I want you to know right up front that this part of pond-keeping is very difficult. Many business people, hobbyists and friends are willing to help you; however beware, there is a lot of mis- and dis-information and outright voodoo in this field. Fish health is still an art and quasi-science in my opinion. Understand that most advice is un-substantiated, non-scientific opinion; as with your own health, get a second and third and...
How can you go about an approach of weeding out what works? By reading/recording, developing and implementing a systematic treatment system.
Whatever Organizational Structure you have for your pond/landscape (or if you're in the business of ornamental aquatics), someone will have to be responsible and accountable for Livestock Management; in particular, introduction, diagnosis and treatment.
A Systematic Approach:
I suggest that you develop a notebook, or binder with paper with sections for treating livestock on arrival and for on-going maladies. This involves a five-sectioned division in your notebook/binder for the following:
1) On Arrival:
How to deal with the livestock on arrival. What to do in the way of dips/baths, quarantine, problems to look out for.
2) On Going Treatment:
Section two involves on-going treatment of livestock. These are specific medications and application parameters; for example for white-spot disease:
Treatment instructions: Ich, full dose malachite or malachite/formaldehyde preparation. Retreat every three days.
Warning: Toxic to scaleless fishes, like American catfishes.
3) Symptoms, Treatments:
Involves diseases, observable symptoms and treatments. Example: Ich; white spot disease, Ichthyophthiriasis.
Cause: Ciliated protozoan, always present, waiting to super-
infest fish in weakened state. Usually brought on by a sudden drop in temperature. Some species especially prone, some relatively immune.
Appearance: Small white dots, @ 1/16 " diameter spread over fish. Like salt sprinkled over fish sides.
Warnings: Easily spread with nets, water. On-going, strong strains harder to treat.
Section four is a reference to medications, food preparations, other concoctions, like acclimation dips, for example:
Preparation: About one ounce of stock formaldehyde solution in one "pickle" bucket system water.
Purpose: Reduce spreading of infectious and parasitic diseases.
Alternative: Permanganate solution.
This is your reference file. Example, Nelson Herwig, Treatment of Fish Diseases; Available at public library; good practical information for specifying treatments.
References are listed by name and page number on the pages where you record the information in sections one through four.
Treatments are necessary on arrival and on-going to ensure adequate health of livestock.
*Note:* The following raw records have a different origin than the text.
(* ===== verification/SipTransp.v ===== *)
(** * SIP transports: the lookups of src/libre/src/sip/transp.c

    The transports of a stack in their order, the choice of one for a family of
    addresses, and the names and ports of the kinds of transports. *)
From S2P Require Import Prelude Mem Sa.
Import Sa.

Module SipTransp.

(** [enum sip_transp] *)
Definition SIP_TRANSP_NONE : Z := -1.
Definition SIP_TRANSP_UDP : Z := 0.
Definition SIP_TRANSP_TCP : Z := 1.
Definition SIP_TRANSP_TLS : Z := 2.
Definition SIP_TRANSPC : Z := 3.

Definition SIP_PORT : Z := 5060.
Definition SIP_PORT_TLS : Z := 5061.
Definition EPROTONOSUPPORT : Z := 93.

(** A transport: its kind, its local address, its socket, and if it has a TLS context. *)
Record sip_transport := mk_transport { tr_tp : Z; laddr : sa; tr_sock : Z; tr_tls : bool }.

Definition transp_find (transpl : list sip_transport) (tp af : Z) : option sip_transport :=
  List.find (fun t => (tr_tp t =? tp) && ((af =? AF_UNSPEC) || (sa_af (laddr t) =? af))) transpl.

Definition sip_transp_supported (transpl : list sip_transport) (tp af : Z) : bool :=
  match transp_find transpl tp af with Some _ => true | None => false end.

Definition sip_transp_laddr (transpl : list sip_transport) (tp : Z) (dst : sa) : Z * option sa :=
  match transp_find transpl tp (sa_af dst) with
  | None => (EPROTONOSUPPORT, None)
  | Some t => (0, Some (laddr t))
  end.

(** The transports are other objects than [la]. *)
Definition sip_transp_isladdr (transpl : list sip_transport) (tp : Z) (la : sa) : bool :=
  existsb (fun t => ((tp =? SIP_TRANSP_NONE) || (tr_tp t =? tp)) && sa_cmp false (laddr t) la SA_ALL) transpl.

Definition sip_transp_name (tp : Z) : list Z :=
  if tp =? SIP_TRANSP_UDP then c_str "UDP"
  else if tp =? SIP_TRANSP_TCP then c_str "TCP"
  else if tp =? SIP_TRANSP_TLS then c_str "TLS" else c_str "???".

Definition sip_transp_srvid (tp : Z) : list Z :=
  if tp =? SIP_TRANSP_UDP then c_str "_sip._udp"
  else if tp =? SIP_TRANSP_TCP then c_str "_sip._tcp"
  else if tp =? SIP_TRANSP_TLS then c_str "_sips._tcp" else c_str "???".

Definition sip_transp_param (tp : Z) : list Z :=
  if tp =? SIP_TRANSP_UDP then []
  else if tp =? SIP_TRANSP_TCP then c_str ";transport=tcp"
  else if tp =? SIP_TRANSP_TLS then c_str ";transport=tls" else [].

Definition sip_transp_reliable (tp : Z) : bool :=
  if tp =? SIP_TRANSP_UDP then false
  else if tp =? SIP_TRANSP_TCP then true
  else if tp =? SIP_TRANSP_TLS then true else false.

Definition sip_transp_port (tp port : Z) : Z :=
  if negb (port =? 0) then port
  else if tp =? SIP_TRANSP_UDP then SIP_PORT
  else if tp =? SIP_TRANSP_TCP then SIP_PORT
  else if tp =? SIP_TRANSP_TLS then SIP_PORT_TLS else 0.

(** ** What is found *)

Lemma transp_find_some l tp af t : transp_find l tp af = Some t ->
  t ∈ l /\ tr_tp t = tp /\ (af = AF_UNSPEC \/ sa_af (laddr t) = af).
Proof.
  intros [Hin Hp]%find_some. apply list_elem_of_In in Hin.
  apply andb_true_iff in Hp as [->%Z.eqb_eq Hp]. apply orb_true_iff in Hp as [Hp%Z.eqb_eq|Hp%Z.eqb_eq]; auto.
Qed.

Lemma supported_iff l tp af : sip_transp_supported l tp af = true <->
  exists t, t ∈ l /\ tr_tp t = tp /\ (af = AF_UNSPEC \/ sa_af (laddr t) = af).
Proof.
  unfold sip_transp_supported. split.
  - destruct (transp_find l tp af) as [t|] eqn:E; [|done]. intros _. exists t. by apply transp_find_some.
  - intros (t&Hin&Ht&Ha). destruct (transp_find l tp af) eqn:E; [done|].
    apply list_elem_of_In, (find_none _ _ E) in Hin. apply not_true_iff_false in Hin. exfalso. apply Hin.
    rewrite (proj2 (Z.eqb_eq _ _) Ht). simpl. apply orb_true_iff. rewrite !Z.eqb_eq. tauto.
Qed.

(** A transport for a family of addresses is one for any. *)
Lemma supported_unspec l tp af : sip_transp_supported l tp af = true -> sip_transp_supported l tp AF_UNSPEC = true.
Proof. rewrite !supported_iff. intros (t&?&?&_). exists t. auto. Qed.

End SipTransp.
The development and use of a Treatment System as detailed here, serves to educate, standardize, and with proper application, systematically reduce losses. The actual treatments you employ should be recorded and analyzed in a reasonable, consistent, documented process; in a separate area (Treatment Book) in your pond log.
You may have the savvy and want to computerize this Treatment System and develop it in your own way. Whatever way you go, just do it! The last thing a person dealing with livestock needs is to have problems right off with sick, weak fish. Please use a reasonable, consistent practice that is documented to assist you in developing and repeating practices for proper treatment of your livestock per your conditions. Doing these things systematically pay!